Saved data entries
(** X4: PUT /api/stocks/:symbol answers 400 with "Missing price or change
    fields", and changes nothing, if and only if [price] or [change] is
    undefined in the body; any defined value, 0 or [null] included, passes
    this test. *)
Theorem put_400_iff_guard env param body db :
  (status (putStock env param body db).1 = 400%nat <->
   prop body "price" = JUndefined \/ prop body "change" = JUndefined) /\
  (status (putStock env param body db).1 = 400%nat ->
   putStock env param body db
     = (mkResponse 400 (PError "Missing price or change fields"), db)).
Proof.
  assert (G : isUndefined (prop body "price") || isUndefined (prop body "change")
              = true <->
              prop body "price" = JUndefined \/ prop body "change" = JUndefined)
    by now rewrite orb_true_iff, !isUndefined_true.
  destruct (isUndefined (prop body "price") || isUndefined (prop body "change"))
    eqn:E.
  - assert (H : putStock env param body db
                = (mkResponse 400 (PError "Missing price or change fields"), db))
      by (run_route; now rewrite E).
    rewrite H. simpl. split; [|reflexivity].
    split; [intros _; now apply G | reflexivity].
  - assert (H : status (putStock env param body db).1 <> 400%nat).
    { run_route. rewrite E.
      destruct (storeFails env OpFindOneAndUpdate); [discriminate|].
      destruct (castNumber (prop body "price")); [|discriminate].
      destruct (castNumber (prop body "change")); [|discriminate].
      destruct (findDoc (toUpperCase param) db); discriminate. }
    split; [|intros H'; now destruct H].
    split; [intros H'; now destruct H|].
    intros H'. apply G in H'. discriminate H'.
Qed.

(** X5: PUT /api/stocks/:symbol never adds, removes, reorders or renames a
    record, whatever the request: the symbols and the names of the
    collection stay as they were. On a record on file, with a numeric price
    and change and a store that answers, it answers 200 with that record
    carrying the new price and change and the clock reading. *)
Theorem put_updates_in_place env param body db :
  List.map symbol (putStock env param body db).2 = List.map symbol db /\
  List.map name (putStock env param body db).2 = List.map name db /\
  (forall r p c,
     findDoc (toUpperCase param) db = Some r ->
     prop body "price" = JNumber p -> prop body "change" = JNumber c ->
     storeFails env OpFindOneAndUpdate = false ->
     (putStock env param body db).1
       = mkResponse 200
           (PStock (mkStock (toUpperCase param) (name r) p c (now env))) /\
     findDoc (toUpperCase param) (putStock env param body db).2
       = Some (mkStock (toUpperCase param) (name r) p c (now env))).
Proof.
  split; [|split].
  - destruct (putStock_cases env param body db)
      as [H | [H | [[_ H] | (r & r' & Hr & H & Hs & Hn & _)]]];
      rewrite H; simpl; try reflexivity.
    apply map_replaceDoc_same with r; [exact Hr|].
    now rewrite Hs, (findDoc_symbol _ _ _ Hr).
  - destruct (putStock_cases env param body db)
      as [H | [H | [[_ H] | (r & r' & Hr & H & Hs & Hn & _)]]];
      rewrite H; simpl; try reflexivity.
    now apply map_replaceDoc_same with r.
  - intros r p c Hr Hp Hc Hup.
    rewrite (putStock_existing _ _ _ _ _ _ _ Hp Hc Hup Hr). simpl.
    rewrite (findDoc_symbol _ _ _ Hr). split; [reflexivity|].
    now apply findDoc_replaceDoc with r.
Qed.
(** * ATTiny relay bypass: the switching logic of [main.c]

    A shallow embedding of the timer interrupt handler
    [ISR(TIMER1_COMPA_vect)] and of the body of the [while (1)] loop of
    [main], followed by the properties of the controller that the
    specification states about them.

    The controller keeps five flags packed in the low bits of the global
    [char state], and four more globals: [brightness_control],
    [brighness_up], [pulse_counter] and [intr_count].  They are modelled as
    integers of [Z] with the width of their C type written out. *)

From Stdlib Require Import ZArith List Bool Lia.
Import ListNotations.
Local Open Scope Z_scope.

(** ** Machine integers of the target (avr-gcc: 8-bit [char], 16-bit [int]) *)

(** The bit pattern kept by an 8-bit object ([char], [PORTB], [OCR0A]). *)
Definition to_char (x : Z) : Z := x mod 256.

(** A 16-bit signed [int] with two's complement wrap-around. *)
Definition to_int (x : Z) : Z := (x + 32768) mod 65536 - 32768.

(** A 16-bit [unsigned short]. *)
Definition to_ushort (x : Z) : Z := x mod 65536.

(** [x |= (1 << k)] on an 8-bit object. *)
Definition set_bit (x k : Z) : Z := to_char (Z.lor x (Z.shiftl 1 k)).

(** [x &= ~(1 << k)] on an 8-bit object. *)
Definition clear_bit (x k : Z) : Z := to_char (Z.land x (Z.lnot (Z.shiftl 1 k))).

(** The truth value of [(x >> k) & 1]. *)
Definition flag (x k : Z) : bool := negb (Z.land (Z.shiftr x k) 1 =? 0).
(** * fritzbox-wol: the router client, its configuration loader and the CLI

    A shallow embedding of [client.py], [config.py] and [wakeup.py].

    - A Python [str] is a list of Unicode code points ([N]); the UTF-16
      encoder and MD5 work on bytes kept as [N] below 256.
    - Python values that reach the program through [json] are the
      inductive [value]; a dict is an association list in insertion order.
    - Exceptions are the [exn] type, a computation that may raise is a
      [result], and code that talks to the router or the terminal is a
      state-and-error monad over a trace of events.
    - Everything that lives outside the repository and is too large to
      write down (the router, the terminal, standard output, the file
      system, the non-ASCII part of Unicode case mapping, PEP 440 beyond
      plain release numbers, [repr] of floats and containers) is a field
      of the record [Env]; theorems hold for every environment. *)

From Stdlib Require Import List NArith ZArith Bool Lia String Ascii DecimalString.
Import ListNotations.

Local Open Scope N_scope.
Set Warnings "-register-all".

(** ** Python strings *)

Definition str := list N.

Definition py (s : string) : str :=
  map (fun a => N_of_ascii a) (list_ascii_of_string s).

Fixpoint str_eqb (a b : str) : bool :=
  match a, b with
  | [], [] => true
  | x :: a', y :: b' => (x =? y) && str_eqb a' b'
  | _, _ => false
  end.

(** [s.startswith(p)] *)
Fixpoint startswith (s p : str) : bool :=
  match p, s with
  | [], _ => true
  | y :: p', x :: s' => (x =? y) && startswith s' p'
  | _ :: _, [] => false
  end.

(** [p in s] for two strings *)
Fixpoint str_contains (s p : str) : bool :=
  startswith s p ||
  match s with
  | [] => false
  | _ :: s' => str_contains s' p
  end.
--
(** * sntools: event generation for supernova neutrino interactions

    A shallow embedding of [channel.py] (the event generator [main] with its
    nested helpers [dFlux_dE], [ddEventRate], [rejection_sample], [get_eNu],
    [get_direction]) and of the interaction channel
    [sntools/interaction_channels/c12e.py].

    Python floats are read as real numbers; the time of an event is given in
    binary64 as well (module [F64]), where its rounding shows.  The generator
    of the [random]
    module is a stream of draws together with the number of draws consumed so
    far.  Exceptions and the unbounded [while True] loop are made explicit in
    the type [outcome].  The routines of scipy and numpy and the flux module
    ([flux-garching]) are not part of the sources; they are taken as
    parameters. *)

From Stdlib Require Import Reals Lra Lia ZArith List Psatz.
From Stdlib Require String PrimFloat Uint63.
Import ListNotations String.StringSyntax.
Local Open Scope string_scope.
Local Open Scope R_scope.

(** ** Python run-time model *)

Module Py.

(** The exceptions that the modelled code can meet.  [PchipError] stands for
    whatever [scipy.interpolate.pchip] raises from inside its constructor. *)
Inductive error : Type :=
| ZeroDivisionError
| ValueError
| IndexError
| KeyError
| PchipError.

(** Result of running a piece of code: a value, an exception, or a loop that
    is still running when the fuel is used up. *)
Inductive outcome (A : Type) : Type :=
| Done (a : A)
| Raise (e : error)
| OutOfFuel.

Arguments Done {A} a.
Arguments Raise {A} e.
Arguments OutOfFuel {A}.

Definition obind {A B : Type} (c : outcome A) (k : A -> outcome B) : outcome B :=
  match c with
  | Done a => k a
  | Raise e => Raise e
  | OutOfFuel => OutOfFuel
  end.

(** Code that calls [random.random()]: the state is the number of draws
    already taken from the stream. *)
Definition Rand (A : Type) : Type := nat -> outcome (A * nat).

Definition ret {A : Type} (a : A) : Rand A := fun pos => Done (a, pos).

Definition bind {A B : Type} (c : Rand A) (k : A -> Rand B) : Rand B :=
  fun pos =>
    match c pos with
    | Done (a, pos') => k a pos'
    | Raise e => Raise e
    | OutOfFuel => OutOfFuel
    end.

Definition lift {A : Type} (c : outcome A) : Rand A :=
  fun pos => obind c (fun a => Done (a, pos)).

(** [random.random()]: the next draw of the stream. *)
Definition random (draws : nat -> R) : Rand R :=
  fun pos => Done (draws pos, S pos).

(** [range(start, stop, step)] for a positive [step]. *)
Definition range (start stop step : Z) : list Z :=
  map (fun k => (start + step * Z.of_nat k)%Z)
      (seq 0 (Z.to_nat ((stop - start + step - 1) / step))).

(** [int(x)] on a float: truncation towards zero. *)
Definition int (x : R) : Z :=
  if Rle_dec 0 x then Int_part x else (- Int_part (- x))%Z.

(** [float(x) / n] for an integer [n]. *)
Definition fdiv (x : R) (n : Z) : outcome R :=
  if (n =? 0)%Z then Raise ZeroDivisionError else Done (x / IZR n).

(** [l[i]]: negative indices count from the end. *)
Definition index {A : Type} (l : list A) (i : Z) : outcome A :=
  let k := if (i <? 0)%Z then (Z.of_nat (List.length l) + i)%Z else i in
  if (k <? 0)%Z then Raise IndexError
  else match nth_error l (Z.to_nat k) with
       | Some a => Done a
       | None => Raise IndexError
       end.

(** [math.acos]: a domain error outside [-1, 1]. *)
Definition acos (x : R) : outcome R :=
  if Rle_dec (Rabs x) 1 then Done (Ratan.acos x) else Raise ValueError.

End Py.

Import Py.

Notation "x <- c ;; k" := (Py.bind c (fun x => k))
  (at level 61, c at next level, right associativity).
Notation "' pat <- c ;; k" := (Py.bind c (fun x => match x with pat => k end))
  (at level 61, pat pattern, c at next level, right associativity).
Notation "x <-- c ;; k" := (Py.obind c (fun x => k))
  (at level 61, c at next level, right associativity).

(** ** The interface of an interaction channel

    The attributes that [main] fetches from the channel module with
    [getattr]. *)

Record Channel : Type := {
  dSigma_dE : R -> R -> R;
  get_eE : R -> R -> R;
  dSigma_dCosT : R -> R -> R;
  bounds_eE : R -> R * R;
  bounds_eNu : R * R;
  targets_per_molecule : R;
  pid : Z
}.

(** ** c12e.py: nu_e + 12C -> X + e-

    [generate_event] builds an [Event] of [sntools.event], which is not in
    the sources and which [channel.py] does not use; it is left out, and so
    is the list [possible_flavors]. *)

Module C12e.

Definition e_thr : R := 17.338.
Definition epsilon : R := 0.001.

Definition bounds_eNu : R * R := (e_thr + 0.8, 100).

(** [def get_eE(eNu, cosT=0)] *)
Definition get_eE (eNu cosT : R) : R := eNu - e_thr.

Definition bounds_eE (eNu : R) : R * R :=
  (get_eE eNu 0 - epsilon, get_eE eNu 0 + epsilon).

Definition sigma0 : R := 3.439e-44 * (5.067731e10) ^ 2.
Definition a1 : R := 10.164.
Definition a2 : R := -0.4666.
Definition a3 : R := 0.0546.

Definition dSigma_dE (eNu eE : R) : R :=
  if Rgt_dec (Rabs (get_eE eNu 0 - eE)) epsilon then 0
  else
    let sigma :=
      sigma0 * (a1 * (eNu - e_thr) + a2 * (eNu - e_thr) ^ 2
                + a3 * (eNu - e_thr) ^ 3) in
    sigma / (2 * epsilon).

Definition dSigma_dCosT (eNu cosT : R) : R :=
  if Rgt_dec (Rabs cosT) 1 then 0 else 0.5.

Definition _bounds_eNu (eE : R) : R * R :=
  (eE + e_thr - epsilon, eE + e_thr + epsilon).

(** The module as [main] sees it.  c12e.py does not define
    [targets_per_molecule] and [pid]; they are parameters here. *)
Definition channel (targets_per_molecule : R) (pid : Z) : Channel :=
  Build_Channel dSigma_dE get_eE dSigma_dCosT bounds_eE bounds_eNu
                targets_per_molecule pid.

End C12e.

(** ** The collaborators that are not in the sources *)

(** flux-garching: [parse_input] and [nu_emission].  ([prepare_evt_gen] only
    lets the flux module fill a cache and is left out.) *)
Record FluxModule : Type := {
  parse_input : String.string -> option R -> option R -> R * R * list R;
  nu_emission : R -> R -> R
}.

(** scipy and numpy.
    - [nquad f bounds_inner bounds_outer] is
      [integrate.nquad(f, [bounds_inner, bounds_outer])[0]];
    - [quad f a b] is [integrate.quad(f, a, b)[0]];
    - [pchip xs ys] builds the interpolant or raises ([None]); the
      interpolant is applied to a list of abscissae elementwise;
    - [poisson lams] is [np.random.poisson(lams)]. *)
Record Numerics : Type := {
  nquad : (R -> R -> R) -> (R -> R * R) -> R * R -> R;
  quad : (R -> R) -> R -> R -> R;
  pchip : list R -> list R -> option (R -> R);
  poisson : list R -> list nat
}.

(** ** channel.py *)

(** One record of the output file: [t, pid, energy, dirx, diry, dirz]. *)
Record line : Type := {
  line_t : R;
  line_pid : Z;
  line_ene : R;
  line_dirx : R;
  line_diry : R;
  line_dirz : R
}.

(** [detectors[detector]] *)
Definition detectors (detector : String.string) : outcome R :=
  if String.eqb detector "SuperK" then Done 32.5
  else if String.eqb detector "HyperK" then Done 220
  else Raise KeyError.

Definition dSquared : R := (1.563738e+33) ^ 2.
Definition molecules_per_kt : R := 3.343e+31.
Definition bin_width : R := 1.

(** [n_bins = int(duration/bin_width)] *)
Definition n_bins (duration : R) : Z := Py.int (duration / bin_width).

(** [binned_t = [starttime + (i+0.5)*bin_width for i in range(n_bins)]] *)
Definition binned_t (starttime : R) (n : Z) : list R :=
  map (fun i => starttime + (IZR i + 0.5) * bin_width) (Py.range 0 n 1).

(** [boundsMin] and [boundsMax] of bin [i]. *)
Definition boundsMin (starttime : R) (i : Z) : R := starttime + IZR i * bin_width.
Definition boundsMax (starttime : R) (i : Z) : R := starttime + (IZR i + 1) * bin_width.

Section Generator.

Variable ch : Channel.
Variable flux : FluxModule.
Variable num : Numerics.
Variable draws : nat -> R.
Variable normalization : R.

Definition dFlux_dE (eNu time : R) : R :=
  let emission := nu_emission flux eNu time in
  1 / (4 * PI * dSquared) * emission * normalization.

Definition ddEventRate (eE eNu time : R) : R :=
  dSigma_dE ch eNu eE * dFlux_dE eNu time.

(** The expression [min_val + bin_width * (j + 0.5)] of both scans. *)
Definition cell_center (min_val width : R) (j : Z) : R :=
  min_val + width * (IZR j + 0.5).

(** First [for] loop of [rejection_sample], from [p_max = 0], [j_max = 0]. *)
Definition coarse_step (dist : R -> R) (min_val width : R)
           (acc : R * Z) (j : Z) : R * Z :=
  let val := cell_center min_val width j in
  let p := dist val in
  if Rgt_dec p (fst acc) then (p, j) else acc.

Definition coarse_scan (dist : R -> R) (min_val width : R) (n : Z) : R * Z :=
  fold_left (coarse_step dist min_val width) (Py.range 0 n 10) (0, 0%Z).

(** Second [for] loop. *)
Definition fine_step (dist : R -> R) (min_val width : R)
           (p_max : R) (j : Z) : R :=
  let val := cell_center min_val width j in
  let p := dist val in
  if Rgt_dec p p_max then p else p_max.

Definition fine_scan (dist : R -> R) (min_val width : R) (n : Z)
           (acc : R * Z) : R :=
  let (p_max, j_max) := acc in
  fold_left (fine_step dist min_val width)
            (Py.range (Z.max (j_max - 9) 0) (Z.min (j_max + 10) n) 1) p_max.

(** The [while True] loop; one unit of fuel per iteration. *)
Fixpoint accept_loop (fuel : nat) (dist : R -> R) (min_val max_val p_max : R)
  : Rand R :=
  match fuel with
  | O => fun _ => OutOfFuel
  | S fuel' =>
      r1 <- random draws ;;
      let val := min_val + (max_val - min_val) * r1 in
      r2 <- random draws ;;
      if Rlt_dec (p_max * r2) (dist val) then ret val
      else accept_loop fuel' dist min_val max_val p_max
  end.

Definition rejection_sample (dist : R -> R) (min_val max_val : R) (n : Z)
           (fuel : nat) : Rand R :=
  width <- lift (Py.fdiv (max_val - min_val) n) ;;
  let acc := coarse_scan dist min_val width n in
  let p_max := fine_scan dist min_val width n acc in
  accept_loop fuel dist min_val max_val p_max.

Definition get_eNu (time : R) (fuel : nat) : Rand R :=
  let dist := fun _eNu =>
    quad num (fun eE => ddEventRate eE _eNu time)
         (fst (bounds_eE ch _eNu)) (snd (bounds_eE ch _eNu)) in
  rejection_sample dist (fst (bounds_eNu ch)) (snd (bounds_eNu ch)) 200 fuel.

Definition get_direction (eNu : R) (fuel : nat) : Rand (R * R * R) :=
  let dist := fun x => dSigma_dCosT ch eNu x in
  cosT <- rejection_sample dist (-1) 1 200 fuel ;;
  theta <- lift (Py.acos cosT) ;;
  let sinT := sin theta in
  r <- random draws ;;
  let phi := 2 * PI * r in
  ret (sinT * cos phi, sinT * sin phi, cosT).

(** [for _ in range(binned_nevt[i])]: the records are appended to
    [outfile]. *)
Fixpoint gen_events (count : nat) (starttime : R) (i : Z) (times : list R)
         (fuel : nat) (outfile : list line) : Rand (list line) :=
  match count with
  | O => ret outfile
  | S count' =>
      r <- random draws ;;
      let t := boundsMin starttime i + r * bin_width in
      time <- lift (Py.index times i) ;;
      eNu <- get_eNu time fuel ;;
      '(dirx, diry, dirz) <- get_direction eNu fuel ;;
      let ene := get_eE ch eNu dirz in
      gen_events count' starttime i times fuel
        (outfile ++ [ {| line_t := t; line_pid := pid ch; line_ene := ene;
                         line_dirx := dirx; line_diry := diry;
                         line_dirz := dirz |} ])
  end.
...
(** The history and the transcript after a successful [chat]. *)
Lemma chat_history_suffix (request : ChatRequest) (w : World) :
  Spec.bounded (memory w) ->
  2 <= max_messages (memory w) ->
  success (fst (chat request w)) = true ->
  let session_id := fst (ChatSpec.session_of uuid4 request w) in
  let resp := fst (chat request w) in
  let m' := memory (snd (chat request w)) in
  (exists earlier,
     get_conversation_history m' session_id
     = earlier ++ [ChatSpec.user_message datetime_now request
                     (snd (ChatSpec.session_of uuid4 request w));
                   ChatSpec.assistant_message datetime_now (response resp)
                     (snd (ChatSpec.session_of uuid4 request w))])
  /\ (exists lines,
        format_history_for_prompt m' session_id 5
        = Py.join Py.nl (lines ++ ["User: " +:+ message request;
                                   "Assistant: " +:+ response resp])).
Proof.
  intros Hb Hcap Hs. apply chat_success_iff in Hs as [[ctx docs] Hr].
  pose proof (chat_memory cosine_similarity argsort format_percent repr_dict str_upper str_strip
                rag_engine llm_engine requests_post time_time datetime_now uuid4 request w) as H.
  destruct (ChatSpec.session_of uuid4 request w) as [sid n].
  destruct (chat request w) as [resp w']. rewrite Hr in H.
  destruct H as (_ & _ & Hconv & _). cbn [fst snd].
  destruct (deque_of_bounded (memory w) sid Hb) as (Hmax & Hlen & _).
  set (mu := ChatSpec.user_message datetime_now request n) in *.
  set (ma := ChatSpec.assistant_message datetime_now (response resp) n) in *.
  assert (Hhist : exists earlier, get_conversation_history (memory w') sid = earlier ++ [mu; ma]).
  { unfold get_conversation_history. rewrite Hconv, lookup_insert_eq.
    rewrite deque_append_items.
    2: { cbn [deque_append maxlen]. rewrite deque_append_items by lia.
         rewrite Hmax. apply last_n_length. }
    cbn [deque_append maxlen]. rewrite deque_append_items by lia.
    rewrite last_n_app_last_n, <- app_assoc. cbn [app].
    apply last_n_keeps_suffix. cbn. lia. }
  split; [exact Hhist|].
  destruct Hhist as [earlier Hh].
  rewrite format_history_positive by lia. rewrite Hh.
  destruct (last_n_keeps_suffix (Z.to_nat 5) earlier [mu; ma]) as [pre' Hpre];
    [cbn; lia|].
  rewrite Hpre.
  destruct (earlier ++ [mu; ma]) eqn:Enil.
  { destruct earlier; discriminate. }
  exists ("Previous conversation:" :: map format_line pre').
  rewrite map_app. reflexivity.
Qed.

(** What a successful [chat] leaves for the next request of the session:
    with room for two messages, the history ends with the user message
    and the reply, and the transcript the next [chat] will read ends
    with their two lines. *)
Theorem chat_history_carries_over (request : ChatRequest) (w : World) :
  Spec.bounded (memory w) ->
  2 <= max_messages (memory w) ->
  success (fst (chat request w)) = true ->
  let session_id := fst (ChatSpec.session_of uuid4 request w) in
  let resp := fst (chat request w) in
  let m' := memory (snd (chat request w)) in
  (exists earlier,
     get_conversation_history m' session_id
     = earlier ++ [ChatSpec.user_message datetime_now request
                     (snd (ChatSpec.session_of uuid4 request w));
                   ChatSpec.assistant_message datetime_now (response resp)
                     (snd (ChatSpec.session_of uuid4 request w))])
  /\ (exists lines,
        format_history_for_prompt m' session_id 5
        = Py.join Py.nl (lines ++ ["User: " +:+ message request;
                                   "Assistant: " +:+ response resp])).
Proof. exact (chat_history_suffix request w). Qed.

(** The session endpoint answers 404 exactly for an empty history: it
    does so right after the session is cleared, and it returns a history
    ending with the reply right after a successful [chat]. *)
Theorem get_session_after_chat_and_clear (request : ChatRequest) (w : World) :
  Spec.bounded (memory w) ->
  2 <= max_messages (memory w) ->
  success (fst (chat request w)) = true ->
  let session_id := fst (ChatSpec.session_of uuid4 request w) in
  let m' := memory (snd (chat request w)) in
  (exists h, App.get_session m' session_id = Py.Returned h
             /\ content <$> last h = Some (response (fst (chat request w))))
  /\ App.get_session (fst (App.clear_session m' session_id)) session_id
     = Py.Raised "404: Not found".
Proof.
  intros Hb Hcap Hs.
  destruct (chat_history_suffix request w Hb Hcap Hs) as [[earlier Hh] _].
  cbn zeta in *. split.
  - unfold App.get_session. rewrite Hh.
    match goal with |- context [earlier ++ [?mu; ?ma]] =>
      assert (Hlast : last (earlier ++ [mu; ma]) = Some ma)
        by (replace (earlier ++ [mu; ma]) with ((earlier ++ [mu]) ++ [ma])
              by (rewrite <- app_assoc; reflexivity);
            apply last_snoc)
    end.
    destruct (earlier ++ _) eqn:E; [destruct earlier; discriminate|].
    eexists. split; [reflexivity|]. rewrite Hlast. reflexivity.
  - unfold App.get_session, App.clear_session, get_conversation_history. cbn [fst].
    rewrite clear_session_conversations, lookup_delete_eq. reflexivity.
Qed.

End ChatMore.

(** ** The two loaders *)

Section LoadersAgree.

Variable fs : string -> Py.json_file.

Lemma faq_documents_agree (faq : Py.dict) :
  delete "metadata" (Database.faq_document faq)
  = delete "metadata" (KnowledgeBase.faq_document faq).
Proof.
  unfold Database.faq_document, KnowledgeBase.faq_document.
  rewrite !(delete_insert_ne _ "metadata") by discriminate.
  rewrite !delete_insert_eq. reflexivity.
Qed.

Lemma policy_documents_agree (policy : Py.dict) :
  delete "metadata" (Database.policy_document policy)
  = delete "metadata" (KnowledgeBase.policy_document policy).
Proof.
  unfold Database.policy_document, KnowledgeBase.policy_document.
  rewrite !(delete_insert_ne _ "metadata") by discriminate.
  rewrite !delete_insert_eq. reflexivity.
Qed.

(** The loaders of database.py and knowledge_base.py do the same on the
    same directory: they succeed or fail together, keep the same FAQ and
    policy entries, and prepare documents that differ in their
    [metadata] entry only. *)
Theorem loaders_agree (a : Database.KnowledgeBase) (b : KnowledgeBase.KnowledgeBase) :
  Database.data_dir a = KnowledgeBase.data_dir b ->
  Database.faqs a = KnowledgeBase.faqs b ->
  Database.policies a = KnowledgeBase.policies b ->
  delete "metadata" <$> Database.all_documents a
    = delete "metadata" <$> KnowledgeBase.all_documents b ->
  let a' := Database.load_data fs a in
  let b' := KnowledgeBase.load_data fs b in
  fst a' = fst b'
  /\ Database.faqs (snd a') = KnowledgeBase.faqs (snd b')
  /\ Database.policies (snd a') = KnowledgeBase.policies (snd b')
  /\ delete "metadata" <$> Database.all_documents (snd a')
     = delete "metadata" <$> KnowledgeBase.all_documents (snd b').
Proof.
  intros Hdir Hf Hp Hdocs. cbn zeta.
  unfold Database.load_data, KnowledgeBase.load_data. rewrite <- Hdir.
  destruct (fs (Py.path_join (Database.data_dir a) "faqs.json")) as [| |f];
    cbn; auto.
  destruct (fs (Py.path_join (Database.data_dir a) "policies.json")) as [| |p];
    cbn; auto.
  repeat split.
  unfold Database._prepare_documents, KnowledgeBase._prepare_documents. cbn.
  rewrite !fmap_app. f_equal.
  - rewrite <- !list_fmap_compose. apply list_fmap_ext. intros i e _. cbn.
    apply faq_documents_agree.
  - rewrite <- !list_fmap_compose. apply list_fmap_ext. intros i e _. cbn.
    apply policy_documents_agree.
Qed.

> _TASK ITEM_
Identify the lines in the entries that hold "IndexError" and return each one.

> _SOLUTION TO THIS EXERCISE_
| IndexError
  if (k <? 0)%Z then Raise IndexError
       | None => Raise IndexError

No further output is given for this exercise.